Current Projects and Plans
Cardiac CRN’s current research projects include valve replacement safety and outcome studies, mechanical cardiac support devices investigating patient morbidities, and coronary bypass grafting studies using the STS registry.
Valve replacement safety and volume outcomes: This study used national and regional claims databases to evaluate the impact of annual and 5-year cumulative volume of surgeons on the short-term outcomes after aortic valve replacement and mitral valve replacement. This study utilized New York State discharge data between 2000 and 2016 and determined mortality, major events, and 30-day readmission following valve replacement.
Another study is focusing on the impact of physician characteristics on the short-term outcome following TAVR procedures using New York State discharge data with linkage to physician data. The New York State discharge data is also used to examine the use pattern of other cardiac procedures, including percutaneous coronary intervention, pacemaker and defibrillator implantation, among patients undergoing TAVR procedures, compared with those undergoing Surgical Aortic Valve Replacement (SAVR) procedures.
Assessment of trends of mechanical cardiac support devices: This study aims to determine the use of mechanical cardiac support devices and patient morbidities. This study uses Nationwide Inpatient Sample and assesses the recent trends of device adoption as well as patient morbidity profiles and healthcare costs related to the devices. A collaborative initiative was formed with Abiomed, Inc. to assess the feasibility of linking clinical study data and CMS claims data. The investigated cohort was a clinical trial of mechanical cardiac support devices use among percutaneous coronary interventions’ patients. The pilot effort will investigate the linkage efficiency between clinical study data and claims database.
Coronary bypass grafting study (CABG): This study compares the incidence of deep sternal wound infections following CABG procedures using bilateral internal thoracic arteries (BITA) graft and non-BITA graft using the STS adult cardiac surgery database. Subgroup analysis is also planned among patients who are obese, patients with diabetes, and patients with chronic lung disease.

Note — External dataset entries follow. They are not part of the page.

(** * VFVS workunit runner ([tools/templates/vfvs_run.py]): a shallow embedding

    The runner is a six-stage pipeline of worker processes connected by
    queues.  Every stage is a loop [item = queue.get(); ...] whose body is a
    function of the item and of the worker's local state; the embedding gives
    that body for each stage as a Rocq function, with

    - Python dicts whose iteration order is observable as insertion-ordered
      association lists ([dict]), and dicts that are only looked up as
      [gmap]s;
    - Python exceptions as the [Raise] case of [result];
    - items put on a queue as lists in the order of the [put] calls;
    - the file system as the log of the moves and deletions the code issues.
*)

From Stdlib Require Import ZArith QArith Qabs Ascii String.
From stdpp Require Import gmap strings list fin_maps pretty.

Close Scope Q_scope.
Open Scope Z_scope.

(** ** Exceptions *)

Inductive exn : Type :=
| KeyError (key : string)
| TypeError (msg : string)
| ValueError (msg : string)
| StatisticsError (msg : string)
| IndexError (msg : string)
| OSError (msg : string)
| OverflowError (msg : string)
| RuntimeError (msg : string).

Inductive result (A : Type) : Type :=
| Ok (a : A)
| Raise (e : exn).

Arguments Ok {A} a.
Arguments Raise {A} e.

#[global] Instance result_ret : MRet result := fun A a => Ok a.
#[global] Instance result_bind : MBind result :=
  fun A B f m => match m with Ok a => f a | Raise e => Raise e end.

(** [d[k]] on a dict: a missing key raises [KeyError]. *)
Definition getitem {A} (o : option A) (k : string) : result A :=
  match o with Some a => Ok a | None => Raise (KeyError k) end.

(** ** Insertion-ordered dicts with string keys *)

Definition dict (V : Type) : Type := list (string * V).

Fixpoint dict_get {V} (k : string) (d : dict V) : option V :=
  match d with
  | [] => None
  | (k', v) :: d' => if decide (k = k') then Some v else dict_get k d'
  end.

(** [d[k] = v]: an existing key keeps its position, a new one goes last. *)
Fixpoint dict_set {V} (k : string) (v : V) (d : dict V) : dict V :=
  match d with
  | [] => [(k, v)]
  | (k', v') :: d' =>
      if decide (k = k') then (k, v) :: d' else (k', v') :: dict_set k v d'
  end.

(** [d.pop(k, None)] *)
Fixpoint dict_pop {V} (k : string) (d : dict V) : dict V :=
  match d with
  | [] => []
  | (k', v') :: d' =>
      if decide (k = k') then d' else (k', v') :: dict_pop k d'
  end.

Definition dict_keys {V} (d : dict V) : list string := d.*1.

(** ** Paths *)

(** [s.split(c)] for a separator of one character. *)
Fixpoint split_on (c : ascii) (s : string) : list string :=
  match s with
  | EmptyString => [EmptyString]
  | String a s' =>
      if decide (a = c) then EmptyString :: split_on c s'
      else match split_on c s' with
           | [] => [String a EmptyString]
           | w :: ws => String a w :: ws
           end
  end.

(** [c.join(l)] for a separator of one character. *)
Fixpoint join_with (c : ascii) (l : list string) : string :=
  match l with
  | [] => EmptyString
  | x :: l' =>
      match l' with
      | [] => x
      | _ => x +:+ String c (join_with c l')
      end
  end.

(** [s.startswith("/")] and [s.endswith("/")] *)
Definition starts_with_sep (s : string) : bool :=
  match s with
  | String c _ => bool_decide (c = "/"%char)
  | EmptyString => false
  end.

Fixpoint ends_with_sep (s : string) : bool :=
  match s with
  | EmptyString => false
  | String c s' =>
      match s' with
      | EmptyString => bool_decide (c = "/"%char)
      | _ => ends_with_sep s'
      end
  end.

(** [os.path.join(a, b)]: an absolute [b] replaces [a]; otherwise [b] is
    appended, after a separator unless [a] is empty or ends with one.
    [os.path.join(a, b, c)] is [path_join (path_join a b) c]. *)
Definition path_join (a b : string) : string :=
  if starts_with_sep b then b
  else if bool_decide (a = EmptyString) || ends_with_sep a then a +:+ b
  else a +:+ "/" +:+ b.

(** [s.lstrip("/")] *)
Fixpoint lstrip_sep (s : string) : string :=
  match s with
  | EmptyString => EmptyString
  | String c s' => if decide (c = "/"%char) then lstrip_sep s' else s
  end.

(** [str(Path(s))] on a POSIX system: the root is [//] for exactly two
    leading separators and [/] for any other number of them; empty
    components and [.] components are dropped; what is left is joined by
    single separators, and a path without root and components is [.]. *)
Definition pure_path (s : string) : string :=
  let rel := lstrip_sep s in
  let lead := (String.length s - String.length rel)%nat in
  let root :=
    if decide (lead = 0%nat) then EmptyString
    else if decide (lead = 2%nat) then "//" else "/" in
  let parts :=
    filter (fun x => x ≠ EmptyString ∧ x ≠ ".") (split_on "/" rel) in
  if decide (lead = 0%nat ∧ parts = []) then "."
  else root +:+ join_with "/" parts.

(** [str(Path(a) / b)] *)
Definition path_div (a b : string) : string := pure_path (path_join a b).

(** ** Items on the summary queue *)

Record log_entry : Type := {
  log_base_collection_key : string;
  log_collection_key : string;
  log_ligand_key : string;
  log_reason : string
}.

(** A docking item as built by [submit_ligand_for_docking] and completed by
    the executor.  Keys that only the backends read ([config_path],
    [program_long], [tools_path], [threads_per_docking]) are left out; keys
    that exist only after some stage has set them are options ([None]: the
    key is absent). *)
Record docking_item : Type := {
  ligand_key : string;
  ligand_path : string;
  scenario_key : string;
  collection_key : string;
  base_collection_key : string;
  program : string;
  input_files_dir : string;
  timeout : Z;
  temp_dir : string;
  attrs : dict string;
  output_dir : string;
  status : option string;
  score : option Q;
  uuid : option string;
  tmp_run_dir : option string;
  log : option log_entry
}.

Record download_log : Type := {
  dl_base_collection_key : string;
  dl_reason : string;
  dl_dockings : Z
}.

(** The [type] field of a summary item selects one of four shapes:
    ["delete"], ["download_failed"], ["skip"] and ["docking_complete"]. *)
Inductive summary_item : Type :=
| item_delete (item_temp_dir : string) (item_base_collection_key : string)
         (item_expected_completions : Z)
| item_download_failed (item_log : download_log)
| item_skip (item_log : log_entry)
| item_docking_complete (items : list docking_item) (execution_type : string)
                   (batch_scenario_key : string) (batch_uuid : option string)
                   (batch_output_dir : option string).

(** ** Aggregator state *)

Record completion : Type := {
  expected_completions : Z;
  current_completions : Z;
  completion_temp_dir : string
}.

Record overview : Type := {
  total_dockings : Z;
  dockings_status : gmap string Z;
  skipped_ligands : Z;
  skipped_ligand_list : list log_entry;
  failed_list : list log_entry;
  failed_downloads : Z;
  failed_downloads_log : list download_log;
  failed_downloads_dockings : Z
}.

Methodological projects: Currently, Cardiac CRN plans to engage stakeholders to firmly establish the CRN, continuously conduct TAVR/SAVR comparative long-term studies, and develop data linkage and statistical methodologies for CRN studies and/or claims and registry-based studies.
On an international level, methodological work is planned to harmonize data analyses using administrative data. Regional databases from New York State and Ontario will be used to evaluate use of TAVR and short-term outcomes after the procedure. New York State and Ontario regional data will also help evaluate adoption of TAVR and short-term outcomes after TAVR procedures in these two regions.